Hijos predilectos
Cuando Emilio Lledó, uno de los hombres más sabios que conozco, ascendió al estrado para ser investido con la medalla de Hijo Predilecto de Andalucía, refirió una anécdota que difícilmente puede encontrar pago. En cierta ocasión, narraba Lledó, Don Miguel de Unamuno recibió un premio por parte de una institución encopetada y de mucha prosapia, de esas que decoran los pasillos con rancios retratos al óleo. Como es preceptivo y le sucedió al propio Lledó, Unamuno debió pronunciar un sucinto discurso para agradecer la distinción. "Muchas gracias a la academia -dijo- por este premio que tanto me merezco". Al descender de la tribuna, uno de los organizadores del evento se aproximó a Unamuno con azoramiento y le hizo notar que el tono de su discurso tal vez no había sido el más acertado. "Pero, Don Miguel -alegó el organizador-, otras personas, cuando reciben este premio, siempre dicen que no lo merecen". La respuesta de Unamuno merece una antología: "Y tienen razón".
Ardua labor de dificultad teológica es dirimir quién merece premios y quién castigos, pero yo confío en que la Junta contará con doctores que la ayudarán a elegir con más o menos aciertos qué nombre debe ser distinguido como hijo predilecto de nuestra región. En el caso de Lledó, obviamente, tocaron diana de pleno: este sevillano, que también es madrileño, tinerfeño y alemán, ha desarrollado una labor en los campos de la exégesis filológica, de la semiótica, la filosofía y la literatura que hace que nuestros coterráneos sólo puedan mirarse en él con orgullo. A mi modesto entender, esa es la cabeza que debería buscar la medalla que Chaves cuelga con un poco de dificultad en el escenario del Teatro de la Maestranza: la de un individuo que gracias a sus logros personales en un campo determinado del saber o del arte facilite que el nombre de Andalucía se asocie a la admiración del público, o el de alguien cuyo compromiso social o interés por los postergados haya hecho mejorar sensiblemente la vida de alguna capa de la población. Claro que esta clase de cisnes negros no menudea y con frecuencia haya que recurrir a candidatos de segunda división.

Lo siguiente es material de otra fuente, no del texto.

Definition apply_client_registry_items (records : list VerifiedV2Record) (clients : Registry)
    : result V2StoreError Registry :=
  fold_result apply_record clients records.

(** The body of the loop of [validate_client_origin_records]. *)
Definition check_client_record (c : VerifiedV2Client) (frontiers : gmap string CausalFrontier)
    (r : VerifiedV2Record) : result V2StoreError () :=
  base ← ok_or (frontiers !! causal_frontier_hash r)
           (Invalid ("client origin " +:+ client c +:+ " depends on an unknown frontier"));
  _ ← bail_if (negb (frontier_includes_dot base (approved_origin_id c) (approved_origin_seq c)))
        (Invalid ("client origin " +:+ client c +:+ " does not causally follow its enrollment"));
  match revoked_origin_id c, revoked_origin_seq c with
  | Some id, Some n =>
      bail_if (frontier_includes_dot base id n)
        (Invalid ("revoked client " +:+ client c +:+ " appended from a post-revocation frontier"))
  | _, _ => Ok ()
  end.

Definition validate_client_origin_records (records : list VerifiedV2Record)
    (c : VerifiedV2Client) (frontiers : gmap string CausalFrontier) : result V2StoreError () :=
  _ ← bail_if (bool_decide (records = []))
        (Invalid ("accepted client origin " +:+ client c +:+ " has no records"));
  for_each (check_client_record c frontiers) records.

(** ** Specification *)

(** An enrolled client: its identifier is the hash of a usable key. *)
Record client_ok (id : string) (c : VerifiedV2Client) : Prop := {
  ok_id : client c = id;
  ok_origin : is_origin_id id = true;
  ok_key_length : length (public_key c) = 32;
  ok_key_hash : id = client_id (public_key c);
  ok_key : is_Some (key_from_bytes (public_key c));
}.

Definition registry_ok (clients : Registry) : Prop :=
  ∀ id c, clients !! id = Some c → client_ok id c.

(** The dots of the records in which items can act. *)
Definition chunk_dots (rs : list VerifiedV2Record) (d : string * N) : Prop :=
  ∃ r, r ∈ rs ∧ record_kind (envelope (record r)) = BatchChunk ∧ dot r = d.

(** What applying records does to a registry: no client is dropped or replaced,
    revocations are final, and enrollments and revocations carry the dot of the
    record that made them. *)
Record evolves (dots : string * N → Prop) (clients clients' : Registry) : Prop := {
  ev_keep : ∀ id c, clients !! id = Some c → ∃ c', clients' !! id = Some c' ∧
    (c' = c ∨ (is_revoked c = false ∧ ∃ d, dots d ∧ c' = revoke c d));
  ev_new : ∀ id c', clients !! id = None → clients' !! id = Some c' →
    dots (approved_origin_id c', approved_origin_seq c');
  ev_ok : registry_ok clients → registry_ok clients';
}.

Lemma evolves_refl dots clients : evolves dots clients clients.
Proof. split; [eauto | congruence | done]. Qed.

No dudo que los doctores de la Junta habrán contado con poderosas razones que les autorizarán a colgar el medallón en la cerviz de la duquesa de Alba, pero no deja de llamarme la atención lo extraño de la elección. Ya el caso de David Bisbal se presta a la polémica: una señora interrogada en la calle por un programa de televisión argüía que no estaba bien condecorar a un advenedizo que acaba de bajarse de la moto, y que los premios bien entendidos siempre rinden homenaje a las estelas y a la trayectoria de toda una vida. Aun en el caso de que así fuera, me pregunto qué trayectoria ha reconocido nuestro gobierno en la duquesa de Alba. Si es por el amor a Andalucía que proclama a los cuatro vientos cada vez que tiene ocasión, entonces que le den una medalla a mi padre, para quien no existe vida más allá de Despeñaperros, o a cualquier chirigota de Cádiz; si es por su continua presencia en los medios y por refregar el nombre de Andalucía por los televisores, hay candidatos también en Julián Muñoz y algún miembro de la larguísima camada de Gran Hermano; si es por su mecenazgo y por su apoyo a la cultura autóctona, que dudo, se me ocurren de golpe nombre menos vistosos pero más esforzados que no necesitan de la algarada pública para apoyar a los creadores que emergen. En suma: no sé si Cañamero y sus acólitos estarían en lo cierto al acusarla de caciquismo y de mantener a jornaleros ilegales en sus predios, pero lo cierto es que en su día más señero Andalucía ofreció una pésima imagen para España y la humanidad. Mientras la aristocracia recibía oro, incienso y mirra en el escenario de un teatro de ópera, algunos metros más allá la policía la emprendía a palos con los trabajadores del campo: una escena que recordaba las nieblas trágicas de Casas Viejas, un pasado de miseria y señoritos, fotografías que creíamos amarillas y olvidadas para siempre.